Sliver "Disobey Giants" (Rock Indie)

L’album « Desobey Giants » sent la démarche professionnelle à plein nez. Tous les ingrédients sont réunis pour proposer à l’auditeur un produit respectable. D’une part, l’appel à la résistance qu’il constitue (son manifeste de 12 pages, les slogans scandés, son clip inspiré du mouvement Occupy à San Francisco) qui prouve son engagement sociétal et d’autre part, le travail de cohésion instrumentale qui atteste d’un certain savoir-faire. Le tout masterisé par  Pelle Henricsson, le grand manitou des albums de Refused, pour une galette plutôt aboutie.
Le style se situe à la croisée d’univers musicaux distincts, un coté rock indie à l’accent underground, une pointe de grunge, des riffs metals bien accrocheurs (Sleepwalkers), quelques notes de piano, un soupçon de cris hardcore mais surtout, une bonne dose de keyboard et de samples électro-synthétiques.
L’importance du détail rejaillit sur les douze titres que comporte l’album, le tout se présentant comme fluide et cohérent notamment grâce au travail d’arrangement.

Si la fusion de ces éléments est bien exécutée, l’omniprésence des effets freinera mon plaisir d’écoute. Mon côté puriste les préfère discrets et ponctuels, mais il s’agit ici d’une base structurelle, identité même du groupe. Invisible commettee et Polaris m’amèneront tout de même à sourire par leurs brèves parties électroniques qui me rappellent le générique de Capitaine Flam !

L’esprit lancinant de certaines parties est racoleur, hypnotisant même : « We are invisible, We are invincible » voilà qui est mémorisé !
Le chant a sa part de responsabilité dans ces rengaines car son interprétation « plaintive » opte pour des lignes sommaires assez répétitives, collant épisodiquement de trop à la mélodie instrumentale (The future). Ben joue avec les frontières de la justesse (We shall live à 1’10, « Never sleep again » de Sleepwalkers inc.) et use d’effets pour diversifier ses interventions.
Ainsi le mégaphone –marque de fabrique de Sliver- fait son apparition sur la plupart des morceaux dans le but de mettre en  avant des cris venus tout droit des entrailles de l’univers. 
D’une manière générale, l’attaque vocale déterminera l’ambiance du morceau (grunge pour Polaris, punk-rock pour Bring down the casino) et j’ai eu plaisir à entendre les chorus donner du coffre (« We believe » de Polaris) ou les samples de voix habillement trouvés (Desobedience 101) pour introduire ou clôturer les morceaux.
Ben dévoilera sa voix sans effets sur la chanson assez intimiste The Partisan, jusqu’à même se risquer en français, accompagné par ses comparses. Je trouve que son chant est davantage en valeur dans les parties psychédéliques comme à la 40ième seconde de Sleepwalkers Inc. ou encore lorsqu’il s’exécute dans les graves comme sur The future.
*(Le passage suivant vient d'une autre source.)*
(** * Solar panel rooftop analyzer: a shallow embedding of [analyze_rooftop.py]

    The development follows the layout of the Python sources:
    - [Py]: the fragment of Python's numeric behaviour the code relies on
      (floats idealised as rationals, [int], [round], [range], slices,
      exceptions);
    - [Config]: the configuration dictionary and [DEFAULT_CONFIG];
    - [Energy], [Suitability]: [_calculate_energy] and [_rate_suitability];
    - [Placement]: the grid scan of [_place_panels_with_orientation] over a
      store of arrays, and [_place_panels_optimized];
    - [Detector]: [_non_max_suppression];
    - [Obstacles]: [_detect_obstacles];
    - [Pipeline]: the per-rooftop loops of [analyze_image] and of
      [batch_analyze_buildings];
    - [Exc], [RoofForSolar], [Img], [Layout], [Json]: the numeric functions,
      the usable zones, the panel grid and the JSON conversion of
      [SolarPanelOptimizer.py];
    - [RooftopDetector], [Analysis], [AnalyzeImage]: [detect_rooftops],
      [analyze_rooftop] and [analyze_image] of [analyze_rooftop.py];
    - [Main]: the annotation loop of [main.py]. *)

From Stdlib Require Import ZArith QArith Qabs Qround Qminmax Lia Lqa List Permutation.
From stdpp Require Import gmap strings list.
From Equations Require Import Equations.

Open Scope Z_scope.

(** ** Python values and exceptions *)

Module Py.

(** Exceptions the modelled code can raise. *)
Inductive exn : Type :=
| ZeroDivisionError
| ValueError
| CvError.

Inductive result (A : Type) : Type :=
| Ok (a : A)
| Raise (e : exn).
Arguments Ok {A} a.
Arguments Raise {A} e.

#[global] Instance result_ret : MRet result := fun A a => Ok a.

#[global] Instance result_bind : MBind result := fun A B k r =>
  match r with
  | Ok a => k a
  | Raise e => Raise e
  end.

(** A Python [float] is read as the rational it denotes, a value of [Q];
    rounding error of the binary representation is not modelled. *)

(** [a / b] on floats. *)
Definition truediv (a b : Q) : result Q :=
  if Qeq_bool b 0 then Raise ZeroDivisionError else Ok (a / b)%Q.

Definition Qlt_bool (a b : Q) : bool := negb (Qle_bool b a).

(** [int(x)]: truncation toward zero. *)
Definition int (x : Q) : Z := Z.quot (Qnum x) (Zpos (Qden x)).

(** Rounding to the nearest integer, ties to the even neighbour. *)
Definition round_half_even (x : Q) : Z :=
  let f := Qfloor x in
  match ((x - inject_Z f) ?= 1 # 2)%Q with
  | Lt => f
  | Gt => f + 1
  | Eq => if Z.even f then f else f + 1
  end.

(** [round(x, ndigits)]. *)
Definition round (x : Q) (ndigits : nat) : Q :=
  let scale := inject_Z (10 ^ Z.of_nat ndigits) in
  (inject_Z (round_half_even (x * scale)) / scale)%Q.

(** [range(start, stop, step)] as the list of its elements; a zero step
    raises [ValueError]. *)
Fixpoint range_up (n : nat) (start step : Z) : list Z :=
  match n with
  | O => []
  | S n' => start :: range_up n' (start + step) step
  end.

Definition range_len (start stop step : Z) : Z :=
  if 0 <? step then
    if start <? stop then (stop - start - 1) / step + 1 else 0
  else
    if stop <? start then (start - stop - 1) / (- step) + 1 else 0.

Definition range (start stop step : Z) : result (list Z) :=
  if step =? 0 then Raise ValueError
  else Ok (range_up (Z.to_nat (range_len start stop step)) start step).

(** Bounds of the slice [a[lo:hi]] of a sequence of length [len]: negative
    indices count from the end and both ends are clamped. *)
Definition slice_index (i len : Z) : Z :=
  if i <? 0 then Z.max 0 (i + len) else Z.min i len.

Definition slice_bounds (lo hi len : Z) : Z * Z :=
  (slice_index lo len, slice_index hi len).

End Py.

(** ** Configuration *)

Module Config.

(** The configuration is a dictionary from option names to numbers. *)
Abbreviation t := (gmap string Q).

Definition DEFAULT_CONFIG : t :=
  list_to_map
    [ ("latitude"%string, (286139 # 10000)%Q);
      ("longitude"%string, (772090 # 10000)%Q);
      ("pixel_to_meter"%string, (15 # 100)%Q);
      ("panel_width_m"%string, 1%Q);
      ("panel_height_m"%string, (17 # 10)%Q);
      ("panel_efficiency"%string, (20 # 100)%Q);
      ("panel_power_w"%string, 300%Q);
      ("min_building_area"%string, 500%Q);
      ("max_building_area"%string, 50000%Q);
      ("edge_margin_percent"%string, (10 # 100)%Q);
      ("panel_spacing_m"%string, (1 # 10)%Q) ].

(** [{**DEFAULT_CONFIG, **(config or {})}]: the supplied entries win. *)
Definition merge (config : option t) : t :=
  match config with
  | Some c => c ∪ DEFAULT_CONFIG
  | None => DEFAULT_CONFIG
  end.

(** [config[key]].  Every key the code reads is a key of [DEFAULT_CONFIG],
    hence present in every merged configuration (see
    [merge_has_defaults]); the fall-back value is never used on those. *)
Definition get (c : t) (key : string) : Q := default 0%Q (c !! key).

End Config.

(** ** The optimizer object *)

Record SolarPanelOptimizer : Type := {
  config : Config.t;
  panel_width_px : Z;
  panel_height_px : Z
}.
Attention toutefois à l’aspect cacophonique de certains passages où les effets s’accumulent avec plusieurs lignes de chant (Small is beautiful, The invible committee ).
The quiet riot est un bref moment d’accalmie, uniquement instrumental. Un  répit appréciable.

Enfin, petit bémol pour le son attribué à la basse ; cette dernière est souvent trop discrète, confondue avec la guitare (The curtains are draw), manquant de rondeur (The quiet riot) ou parfois « salit » de manière exagérée (Bring down  the casino).

Pour résumer : Sliver, c’est l’âme d’un résistant dans un corps de musicien usant du mégaphone pour plaider la juste cause.  La forme est propre, le fond est humain.